Однако в первые годы дома, в Нью-Йорке, он почти все свое свободное время проводил за бутылкой с Ленин Кьярелли. Когда Ленин женился, Гарри был шафером. Но маниакальные попойки и взрывной темперамент бруклинца вскоре достали его. Ленни не церемонился со знаками «стоп» и орал на всех, кто ему за это предъявлял. Он дрался с парнями вдвое больше его. Когда Ленни в очередной раз проехал на красный и чуть не убил их обоих, Гарри решил, что дружбу пора сворачивать. У него и своих проблем хватало.
Женившись, Гарри устроился на работу в бизнес семьи его жены – фирму с большой фабрикой по производству огнеупорных изделий. День ото дня его ответственность росла, росло и число несчастных случаев на производстве – сначала незначительных, затем более серьезных. Несчастья продолжались, и до Гарри дошло – причина в его вспыльчивости. Его аж в дрожь бросало, когда откуда-то изнутри в очередной раз поднимался гнев. Что-то явно было не так – он только не понимал, что.

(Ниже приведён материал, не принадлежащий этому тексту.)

(* ===== verification/DevicePanel.v ===== *)
(** * DevicePanel: the live panel of [mtmux start]

    [apps/cli/src/device-panel-control.ts], the closure of
    [createDevicePanel], and of [device-panel.ts] what it decides by:
    [buildRows], [displayName], [clamp] and [selected].  The panel reads the
    connected devices, the paired ones, the clock and the settings anew each
    time ([PanelEnv]); [rows()] builds new row objects at each call, known by
    number, since one of them is looked up by identity.  A handler that awaits
    is cut there: what it waits for is in [dp_calls], and [Returned] resumes
    it.  How a state is drawn is left out. *)

From stdpp Require Import pretty.
From S2P Require Import Prelude AccountsHttp Consent.

Record ConnectedDevice := mkDevice {
  cd_id : option string;
  cd_deviceId : option string;
  cd_label : jstr;
}.

Record PanelPeer := mkPeer {
  pp_deviceId : string;
  pp_label : jstr;
  pp_name : option jstr;
  pp_lastSeenAt : Z;
}.

Record PanelRow := mkRow {
  row_object : nat;
  row_key : string;
  row_name : jstr;
  row_deviceId : option string;
  row_live : option ConnectedDevice;
  row_peer : option PanelPeer;
}.

(** ** The rows *)

Definition displayName (peer : PanelPeer) : jstr :=
  match sanitizeLabel (default [] (pp_name peer)) MAX_LABEL_LENGTH with
  | [] => sanitizeLabel (pp_label peer) MAX_LABEL_LENGTH
  | name => name
  end.

(** [byId]: of two records of one device the later is kept. *)
Definition byId (peers : list PanelPeer) (d : string) : option PanelPeer :=
  last (filter (fun p => pp_deviceId p = d) peers).

(** What [unique] returns, and [taken] after it. *)
Definition unique (base : string) (socketId : option string) (taken : gset string) : string * gset string :=
  if decide (base ∈ taken) then
    let key := (base ++ "#" ++ default (pretty (size taken)) socketId)%string in (key, {[key]} ∪ taken)
  else (base, {[base]} ∪ taken).

(** The rows so far, with [seen] and [taken]. *)
Record Building := mkBuilding {
  bd_rows : list PanelRow;
  bd_seen : gset string;
  bd_taken : gset string;
}.

Definition push_live (peers : list PanelPeer) (first : nat) (b : Building) (live : ConnectedDevice) : Building :=
  let peer := truthy (cd_deviceId live) ≫= byId peers in
  let base := default (default ("socket-" ++ pretty (length (bd_rows b)))%string (cd_id live)) (cd_deviceId live) in
  let '(key, taken) := unique base (cd_id live) (bd_taken b) in
  mkBuilding
    (bd_rows b ++ [mkRow (first + length (bd_rows b)) key
                     (match peer with Some p => displayName p | None => sanitizeLabel (cd_label live) MAX_LABEL_LENGTH end)
                     (cd_deviceId live) (Some live) peer])
    (match peer with Some p => {[pp_deviceId p]} ∪ bd_seen b | None => bd_seen b end)
    taken.

Definition push_offline (first : nat) (b : Building) (peer : PanelPeer) : Building :=
  let '(key, taken) := unique (pp_deviceId peer) None (bd_taken b) in
  mkBuilding
    (bd_rows b ++ [mkRow (first + length (bd_rows b)) key (displayName peer) (Some (pp_deviceId peer)) None (Some peer)])
    (bd_seen b) taken.

Definition last_seen_first (a b : PanelPeer) : Z := pp_lastSeenAt b - pp_lastSeenAt a.

(** [buildRows], its objects numbered from [first]. *)
Definition buildRows (first : nat) (devices : list ConnectedDevice) (peers : list PanelPeer) : list PanelRow :=
  let b := foldl (push_live peers first) (mkBuilding [] ∅ ∅) devices in
  let offline := sort_cmp last_seen_first (filter (fun p => pp_deviceId p ∉ bd_seen b) peers) in
  bd_rows (foldl (push_offline first) b offline).

Definition clamp (cursor length : Z) : Z :=
  if decide (length = 0) then 0 else Z.min (Z.max 0 cursor) (length - 1).

Definition selected (cursor : Z) (rows : list PanelRow) : option PanelRow :=
  rows !! Z.to_nat (clamp cursor (Z.of_nat (length rows))).

(** [rows.indexOf(row)]: by identity. *)
Definition indexOf (row : PanelRow) (rows : list PanelRow) : Z :=
  match list_find (fun r => row_object r = row_object row) rows with
  | Some (i, _) => Z.of_nat i
  | None => -1
  end.

(** ** The state *)

Inductive ConfirmAction := RemoveDevice | DisconnectSocket | RemoveEverything.

Record Target := mkTarget {
  tg_action : ConfirmAction;
  tg_deviceId : option string;
  tg_connectionId : option string;
  tg_label : jstr;
  tg_count : Z;
}.

Inductive PanelMode :=
| ListMode
| HelpMode
| DetailsMode (key : string)
| ConfirmMode (target : Target)
| RenameMode (deviceId : string) (label draft : jstr)
| ApprovalMode (q : nat) (expiresAt : Z).

Inductive Flash :=
| ArmingCode | OpeningTunnel | TunnelFailed (why : jstr)
| AsksOnReturn (ask : bool)
| NothingRenamed | RenamedTo (name : jstr) | NameCleared
| RemovedMany (n : Z) | NothingToRemove
| HungUp (label : jstr) | AlreadyGone (label : jstr)
| RemovedOne (label : jstr) | CouldNotRemove (label : jstr).

(** What a handler awaits, with what it goes on to say. *)
Inductive Call :=
| CallRemoveAll
| CallDisconnect (label : jstr)
| CallRevoke (label : jstr)
| CallRename (name : jstr)
| CallSetAsk (next : bool)
| CallOpenTunnel.

(** [dp_flashing]: the flash timer is armed; [dp_ticking]: the interval runs;
    [dp_objects]: row objects made so far. *)
Record DevicePanel := mkDP {
  dp_cursor : Z;
  dp_mode : PanelMode;
  dp_flash : option Flash;
  dp_flashing : bool;
  dp_opening : bool;
  dp_ticking : bool;
  dp_stopped : bool;
  dp_answering : option nat;
  dp_calls : list (nat * Call);
  dp_nextCall : nat;
  dp_objects : nat;
}.

Definition set_cursor c p := mkDP c (dp_mode p) (dp_flash p) (dp_flashing p) (dp_opening p) (dp_ticking p) (dp_stopped p) (dp_answering p) (dp_calls p) (dp_nextCall p) (dp_objects p).
Definition set_mode m p := mkDP (dp_cursor p) m (dp_flash p) (dp_flashing p) (dp_opening p) (dp_ticking p) (dp_stopped p) (dp_answering p) (dp_calls p) (dp_nextCall p) (dp_objects p).
Definition set_flash f b p := mkDP (dp_cursor p) (dp_mode p) f b (dp_opening p) (dp_ticking p) (dp_stopped p) (dp_answering p) (dp_calls p) (dp_nextCall p) (dp_objects p).
Definition set_opening b p := mkDP (dp_cursor p) (dp_mode p) (dp_flash p) (dp_flashing p) b (dp_ticking p) (dp_stopped p) (dp_answering p) (dp_calls p) (dp_nextCall p) (dp_objects p).
Definition set_ticking b p := mkDP (dp_cursor p) (dp_mode p) (dp_flash p) (dp_flashing p) (dp_opening p) b (dp_stopped p) (dp_answering p) (dp_calls p) (dp_nextCall p) (dp_objects p).
Definition set_stopped p := mkDP (dp_cursor p) (dp_mode p) (dp_flash p) false (dp_opening p) false true None (dp_calls p) (dp_nextCall p) (dp_objects p).
Definition set_answering q p := mkDP (dp_cursor p) (dp_mode p) (dp_flash p) (dp_flashing p) (dp_opening p) (dp_ticking p) (dp_stopped p) q (dp_calls p) (dp_nextCall p) (dp_objects p).
Definition set_calls l n p := mkDP (dp_cursor p) (dp_mode p) (dp_flash p) (dp_flashing p) (dp_opening p) (dp_ticking p) (dp_stopped p) (dp_answering p) l n (dp_objects p).
Definition set_objects n p := mkDP (dp_cursor p) (dp_mode p) (dp_flash p) (dp_flashing p) (dp_opening p) (dp_ticking p) (dp_stopped p) (dp_answering p) (dp_calls p) (dp_nextCall p) n.

Record PanelEnv := mkPanelEnv {
  pe_now : Z;
  pe_details : list ConnectedDevice;
  pe_peers : list PanelPeer;
  pe_hosted : bool;
  pe_askOnReconnect : bool;
}.

(** What the panel calls, and the question it answers. *)
Inductive PanelOut :=
| Revoke (deviceId : string)
| Disconnect (connectionId : string)
| RemoveAll
| Rename (deviceId : string) (name : option jstr)
| SetAsk (value : bool)
| Rearm
| Reprint
| OpenTunnel
| Quit
| Settled (q : nat) (answer : AccessPromptResult).

Abbreviation Panelled := (DevicePanel * list PanelOut)%type.

(** Which of the optional functions the panel was given. *)
Record PanelDeps := mkPanelDeps {
  can_revoke : bool;
  can_disconnect : bool;
  can_removeAll : bool;
  can_rename : bool;
  can_setAsk : bool;
  can_rearm : bool;
  can_openTunnel : bool;
}.

(** ** Painting *)

Definition retime (env : PanelEnv) (p : DevicePanel) : DevicePanel :=
  set_ticking
    (match dp_mode p with
     | ApprovalMode _ _ | DetailsMode _ => true
     | ListMode => negb (bool_decide (pe_details env = []))
     | _ => false
     end) p.

Definition paint (env : PanelEnv) (p : DevicePanel) : DevicePanel :=
  if dp_stopped p then p else retime env p.

Definition setFlash (f : Flash) (env : PanelEnv) (p : DevicePanel) : DevicePanel :=
  paint env (set_flash (Some f) true p).

Definition clearFlash (env : PanelEnv) (p : DevicePanel) : DevicePanel :=
  paint env (set_flash None false p).

(** [rows()]. *)
Definition rows (env : PanelEnv) (p : DevicePanel) : list PanelRow * DevicePanel :=
  let l := buildRows (dp_objects p) (pe_details env) (pe_peers env) in
  (l, set_objects (dp_objects p + length l) p).

(** [selected(state())]. *)
Definition select (env : PanelEnv) (p : DevicePanel) : option PanelRow * DevicePanel :=
  let '(l, p) := rows env p in (selected (dp_cursor p) l, p).

Definition call (c : Call) (out : PanelOut) (p : DevicePanel) : Panelled :=
  (set_calls (dp_calls p ++ [(dp_nextCall p, c)]) (S (dp_nextCall p)) p, [out]).

(** ** Questions *)

Definition answer (r : AccessPromptResult) (env : PanelEnv) (p : DevicePanel) : Panelled :=
  (paint env (set_mode ListMode (set_answering None p)),
   match dp_answering p with Some q => [Settled q r] | None => [] end).

Definition aborted (q : nat) (env : PanelEnv) (p : DevicePanel) : Panelled :=
  if decide (dp_answering p = Some q) then answer (Denied no_tty) env p else (p, []).

Definition promptForAccess (q : nat) (already : bool) (env : PanelEnv) (p : DevicePanel) : Panelled :=
  if dp_stopped p then (p, [Settled q (Denied no_tty)])
  else
    let p := set_mode (ApprovalMode q (pe_now env + APPROVAL_WINDOW_MS)) (set_answering (Some q) p) in
    let '(p, out) := if already then aborted q env p else (p, []) in
    (paint env p, out).

(** The interval, once a second. *)
Definition tick (env : PanelEnv) (p : DevicePanel) : Panelled :=
  if dp_ticking p then
    match dp_mode p with
    | ApprovalMode _ expiresAt => if expiresAt <=? pe_now env then answer (Denied timed_out) env p else (p, [])
    | _ => (p, [])
    end
  else (p, []).
(** * numpywren: sharded matrices on an object store and the queue-driven
      instruction executor

    A shallow embedding of [numpywren/matrix.py] and
    [numpywren/job_runner.py].

    Python integers are [Z]; tuples and lists of integers are [list Z];
    dictionaries are [gmap]; exceptions are a value of [exn] returned in
    [Raise].  Effectful code is written in small state-and-exception
    monads whose state is the external service the code talks to (the
    object store, the queue service, the program's own state).  A loop
    that the source writes with [while] or over a growing list takes a
    [fuel] argument; running out of it is the separate outcome
    [Timeout], never a normal return. *)

From Stdlib Require Import ZArith String Ascii List Lia Bool Sorted.
From stdpp Require Import base gmap list strings pretty.

Open Scope string_scope.
Open Scope list_scope.
Open Scope Z_scope.

(** ** Python values and exceptions *)

Module Py.

(** Instances of Python's [Exception] class that the embedded code can
    raise or pass on.  [ClientError] stands for a failure reported by the
    object-store or queue client. *)
Inductive exn : Type :=
| IndexError
| KeyError
| TypeError
| ValueError
| ZeroDivisionError
| NotImplementedError
| AssertionError
| UnboundLocalError (name : string)
| ClientError (msg : string)
| Exception (msg : string).

(** [UnboundLocalError] is a subclass of [NameError]. *)
Definition is_NameError (e : exn) : bool :=
  match e with UnboundLocalError _ => true | _ => false end.

Definition exn_repr (e : exn) : string :=
  match e with
  | IndexError => "IndexError"
  | KeyError => "KeyError"
  | TypeError => "TypeError"
  | ValueError => "ValueError"
  | ZeroDivisionError => "ZeroDivisionError"
  | NotImplementedError => "NotImplementedError"
  | AssertionError => "AssertionError"
  | UnboundLocalError n =>
      "UnboundLocalError: local variable '" +:+ n +:+ "' referenced before assignment"
  | ClientError m => "ClientError: " +:+ m
  | Exception m => "Exception: " +:+ m
  end.

(** [traceback.format_exc()] inside an [except] block: the fixed header
    line, then the frames (not modelled), then the exception line. *)
Definition format_exc (e : exn) : string :=
  "Traceback (most recent call last):" +:+ String "010" (exn_repr e) +:+ String "010" "".

Inductive result (A : Type) : Type :=
| Ok (a : A)
| Raise (e : exn)
| Timeout.
Arguments Ok {A} a.
Arguments Raise {A} e.
Arguments Timeout {A}.

Definition rbind {A B} (r : result A) (k : A → result B) : result B :=
  match r with
  | Ok a => k a
  | Raise e => Raise e
  | Timeout => Timeout
  end.

Fixpoint rmapM {A B} (f : A → result B) (l : list A) : result (list B) :=
  match l with
  | [] => Ok []
  | x :: l' => rbind (f x) (λ y, rbind (rmapM f l') (λ ys, Ok (y :: ys)))
  end.

(** [l[i]]: a negative index counts from the end, anything out of range
    is an [IndexError]. *)
Definition index {A} (l : list A) (i : Z) : result A :=
  let j := if i <? 0 then i + Z.of_nat (length l) else i in
  if j <? 0 then Raise IndexError
  else match l !! Z.to_nat j with
       | Some x => Ok x
       | None => Raise IndexError
       end.

(** [l.remove(x)]: drops the first element equal to [x], [ValueError]
    when there is none. *)
Fixpoint remove_first `{EqDecision A} (x : A) (l : list A) : option (list A) :=
  match l with
  | [] => None
  | y :: l' => if decide (x = y) then Some l'
               else cons y <$> remove_first x l'
  end.

(** [l.insert(i, x)] for [i >= 0]: past the end it appends. *)
Definition list_insert_at {A} (i : nat) (x : A) (l : list A) : list A :=
  take i l ++ x :: drop i l.

(** [range(start, stop, step)]; [step = 0] is a [ValueError]. *)
Definition range_len (start stop step : Z) : Z :=
  if 0 <? step then Z.max 0 ((stop - start + step - 1) `div` step)
  else Z.max 0 ((start - stop - step - 1) `div` (- step)).

Definition range (start stop step : Z) : result (list Z) :=
  if step =? 0 then Raise ValueError
  else Ok ((λ k, start + Z.of_nat k * step) <$> seq 0 (Z.to_nat (range_len start stop step))).

(** [int(np.ceil(a / b))] on integers.  The source divides in floating
    point; the embedding takes the exact ceiling, which agrees with it
    as long as both operands are exactly representable. *)
Definition ceil_div (a b : Z) : result Z :=
  if b =? 0 then Raise ZeroDivisionError else Ok (- ((- a) `div` b)).

(** [itertools.product] of the lists [ls]: the first list varies slowest. *)
Fixpoint product {A} (ls : list (list A)) : list (list A) :=
  match ls with
  | [] => [[]]
  | l :: ls' => x ← l; (cons x <$> product ls')
  end.

(** [os.path.join(a, b)] of [posixpath]. *)
Definition starts_with_sep (s : string) : bool :=
  match s with String "/" _ => true | _ => false end.

Fixpoint ends_with_sep (s : string) : bool :=
  match s with
  | "" => false
  | String c "" => if Ascii.eqb c "/" then true else false
  | String _ s' => ends_with_sep s'
  end.

Definition path_join (a b : string) : string :=
  if starts_with_sep b then b
  else if (String.eqb a "" || ends_with_sep a)%bool then a +:+ b
  else a +:+ "/" +:+ b.

(** Lexicographic order on tuples of integers, and [sorted(list(set(l)))]. *)
Fixpoint tuple_ltb (a b : list Z) : bool :=
  match a, b with
  | [], [] => false
  | [], _ :: _ => true
  | _ :: _, [] => false
  | x :: a', y :: b' => (x <? y) || ((x =? y) && tuple_ltb a' b')
  end.

Fixpoint insert_sorted (x : list Z) (l : list (list Z)) : list (list Z) :=
  match l with
  | [] => [x]
  | y :: l' => if decide (x = y) then l
               else if tuple_ltb x y then x :: l
               else y :: insert_sorted x l'
  end.

Definition sorted_set (l : list (list Z)) : list (list Z) :=
  foldr insert_sorted [] l.

(** *** State and exceptions

    A computation reads and changes a state [S]; when it raises, the
    state is the one reached at the point of the raise (assignments made
    before it stay made, as in Python). *)
Definition ST (S A : Type) : Type := S → result A * S.

Definition ret {S A} (a : A) : ST S A := λ s, (Ok a, s).
Definition raise {S A} (e : exn) : ST S A := λ s, (Raise e, s).
Definition timeout {S A} : ST S A := λ s, (Timeout, s).
Definition lift {S A} (r : result A) : ST S A := λ s, (r, s).
Definition get_state {S} : ST S S := λ s, (Ok s, s).
Definition modify {S} (f : S → S) : ST S unit := λ s, (Ok tt, f s).

Definition bind {S A B} (m : ST S A) (k : A → ST S B) : ST S B :=
  λ s, match m s with
       | (Ok a, s') => k a s'
       | (Raise e, s') => (Raise e, s')
       | (Timeout, s') => (Timeout, s')
       end.

(** [try: m  except Exception as e: h e] *)
Definition try_except {S A} (m : ST S A) (h : exn → ST S A) : ST S A :=
  λ s, match m s with
       | (Raise e, s') => h e s'
       | r => r
       end.

(** [v is None] *)
Definition is_None {A} (v : option A) : bool :=
  match v with None => true | Some _ => false end.

(** Reading a local variable that may not have been assigned yet. *)
Definition read_local {S A} (name : string) (v : option A) : ST S A :=
  match v with
  | Some a => ret a
  | None => raise (UnboundLocalError name)
  end.

End Py.

Import Py.

Declare Scope py_scope.
Delimit Scope py_scope with py.
Notation "x <- m ;; k" := (bind m (λ x, k))
  (at level 100, m at next level, right associativity) : py_scope.
Notation "m ;;; k" := (bind m (λ _, k))
  (at level 100, right associativity) : py_scope.
Open Scope py_scope.

(** ** BoundedRecentCache: [job_runner.LRUCache] *)

Module LRUCache.
Section LRU.
Context `{Countable K} {V : Type}.

Record t : Type := Build {
  cache : gmap K V;
  key_order : list K;
  max_items : Z
}.

Definition __init__ (max_items : Z) : t :=
  {| cache := ∅; key_order := []; max_items := max_items |}.

Definition set_cache (c : gmap K V) (self : t) : t :=
  {| cache := c; key_order := key_order self; max_items := max_items self |}.
Definition set_key_order (ko : list K) (self : t) : t :=
  {| cache := cache self; key_order := ko; max_items := max_items self |}.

Однажды Гарри слишком резко потянул какой-то рычаг и спустил на себя часть оборудования. Он и понять ничего не успел, как нога его оказалась проколота и почти что раздавлена. Врачи изучили его историю болезней, назначили психиатрическое лечение и прописали торазин от приступов гнева. Но лекарство лишь усугубляло эффект, и он прекратил принимать его. Гарри осмотрели несколько разных врачей и признали его «нетрудоспособным» с диагнозом, о котором он никогда раньше не слышал: боевой посттравматический синдром.